Saved entries:
***

(** * MySQL-Schema-Compare: the schema diffing engine

    A shallow embedding of the two JavaScript entry points of the
    repository, [src/index.js] (the minimal variant, module [Legacy]) and
    [src/unnamed/part_000] (the variant with the step summary and the
    pull-request comment, module [Action]), and of the [SchemaChecker]
    methods both share word for word.

    JavaScript strings are sequences of bytes here (UTF-8), [null] in
    [COLUMN_DEFAULT] is [None], an [await]ed call that can reject is a
    value of [completion], and [process.exit] is the third way a
    computation can end.  Console narration does not influence control
    flow and is left out.  A connection is a snapshot of its catalog: the
    schema does not change during a run. *)

From Stdlib Require Import String Ascii List ZArith NArith Bool Lia Permutation
  Sorted DecimalString.
Import ListNotations.
Local Open Scope list_scope.
Local Open Scope string_scope.

Set Implicit Arguments.

(** ** Completions: return, throw, or [process.exit] *)

Inductive error : Type :=
| ConnectionError (msg : string)
| QueryError (msg : string)
| CommentError (msg : string)
| TypeError (msg : string).

Inductive completion (A : Type) : Type :=
| Normal (a : A)
| Throw (e : error)
| Exit (code : Z).

Arguments Normal {A} a.
Arguments Throw {A} e.
Arguments Exit {A} code.

Definition bind {A B : Type} (c : completion A) (k : A -> completion B)
  : completion B :=
  match c with
  | Normal a => k a
  | Throw e => Throw e
  | Exit n => Exit n
  end.

Notation "x <- c ;; k" := (bind c (fun x => k))
  (at level 61, c at next level, right associativity).

(** [for (const x of l) { s = await f(s, x) }] *)
Fixpoint forOf {A S : Type} (f : S -> A -> completion S) (l : list A) (s : S)
  : completion S :=
  match l with
  | [] => Normal s
  | x :: xs => s' <- f s x ;; forOf f xs s'
  end.

(** [Array.prototype.push], [Array.prototype.includes] on strings, and
    [Array.prototype.join]. *)
Definition push {A : Type} (l : list A) (x : A) : list A := l ++ [x].

Definition includes (l : list string) (x : string) : bool :=
  existsb (String.eqb x) l.

Fixpoint join (sep : string) (l : list string) : string :=
  match l with
  | [] => ""
  | [x] => x
  | x :: xs => x ++ sep ++ join sep xs
  end.

(** ** Data model: the rows the catalog queries return *)

Module Column.
(** One row of the [INFORMATION_SCHEMA.COLUMNS] query of
    [getTableColumns], under the aliases the query gives. *)
Record t : Type := mk {
  name : string;
  type : string;
  nullable : string;
  defaultValue : option string;
  extra : string;
  keyType : string;
  maxLength : option Z;
  numericPrecision : option Z;
  numericScale : option Z
}.
End Column.

Module TableRow.
(** One row of the [INFORMATION_SCHEMA.TABLES] query of [getTables]. *)
Record t : Type := mk { TABLE_NAME : string }.
End TableRow.

Module CreateRow.
(** One row of [SHOW CREATE TABLE t]: its ['Create Table'] field. *)
Record t : Type := mk { Create_Table : string }.
End CreateRow.

Module IndexRow.
(** One row of [SHOW INDEX FROM t]: only the three fields that are read. *)
Record t : Type := mk {
  Key_name : string;
  Column_name : string;
  Non_unique : Z
}.
End IndexRow.

Module Index.
(** The object [getTableIndexes] builds for one index. *)
Record t : Type := mk {
  name : string;
  columns : list string;
  unique : bool;
  table : string
}.
End Index.

Module MissingColumn.
Record t : Type := mk { table : string; column : Column.t }.
End MissingColumn.

Module DifferentColumn.
Record t : Type := mk {
  table : string;
  column : Column.t;
  differences : list string
}.
End DifferentColumn.

(** ** Column comparator *)

(** The arrow of the difference notes, U+2192. *)
Definition arrow : string := "→".

Definition compareColumns (devColumn mainColumn : Column.t) : list string :=
  let differences : list string := [] in
  let differences :=
    if negb (Column.type devColumn =? Column.type mainColumn)
    then push differences
           ("type: '" ++ Column.type mainColumn ++ "' " ++ arrow ++ " '"
              ++ Column.type devColumn ++ "'")
    else differences in
  let differences :=
    if negb (Column.nullable devColumn =? Column.nullable mainColumn)
    then push differences
           ("nullable: " ++ Column.nullable mainColumn ++ " " ++ arrow ++ " "
              ++ Column.nullable devColumn)
    else differences in
  let devDefault :=
    match Column.defaultValue devColumn with
    | None => "NULL"
    | Some d => d
    end in
  let mainDefault :=
    match Column.defaultValue mainColumn with
    | None => "NULL"
    | Some d => d
    end in
  let differences :=
    if negb (devDefault =? mainDefault)
    then push differences
           ("default: " ++ mainDefault ++ " " ++ arrow ++ " " ++ devDefault)
    else differences in
  let differences :=
    if negb (Column.extra devColumn =? Column.extra mainColumn)
    then push differences
           ("extra: '" ++ Column.extra mainColumn ++ "' " ++ arrow ++ " '"
              ++ Column.extra devColumn ++ "'")
    else differences in
  differences.

(** ** SQL emitter *)

(** Truthiness of a string: every string but the empty one. *)
Definition truthy (s : string) : bool := negb (s =? "").

Definition generateAlterColumnCommand (tableName : string) (column : Column.t)
  : string :=
  let sql := "ALTER TABLE `" ++ tableName ++ "` ADD COLUMN `"
             ++ Column.name column ++ "` " ++ Column.type column in
  let sql := if Column.nullable column =? "NO" then sql ++ " NOT NULL" else sql in
  let sql :=
    match Column.defaultValue column with
    | Some d => sql ++ " DEFAULT " ++ d
    | None => sql
    end in
  let sql :=
    if truthy (Column.extra column) then sql ++ " " ++ Column.extra column
    else sql in
  sql ++ ";".

Definition generateModifyColumnCommand (tableName : string) (column : Column.t)
  : string :=
  let sql := "ALTER TABLE `" ++ tableName ++ "` MODIFY COLUMN `"
             ++ Column.name column ++ "` " ++ Column.type column in
  let sql := if Column.nullable column =? "NO" then sql ++ " NOT NULL" else sql in
  let sql :=
    match Column.defaultValue column with
    | Some d => sql ++ " DEFAULT " ++ d
    | None => sql
    end in
  let sql :=
    if truthy (Column.extra column) then sql ++ " " ++ Column.extra column
    else sql in
  sql ++ ";".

***

Find the word "variant" in the entries, then copy out every line that has it.

• _Written solution_:
    repository, [src/index.js] (the minimal variant, module [Legacy]) and
    [src/unnamed/part_000] (the variant with the step summary and the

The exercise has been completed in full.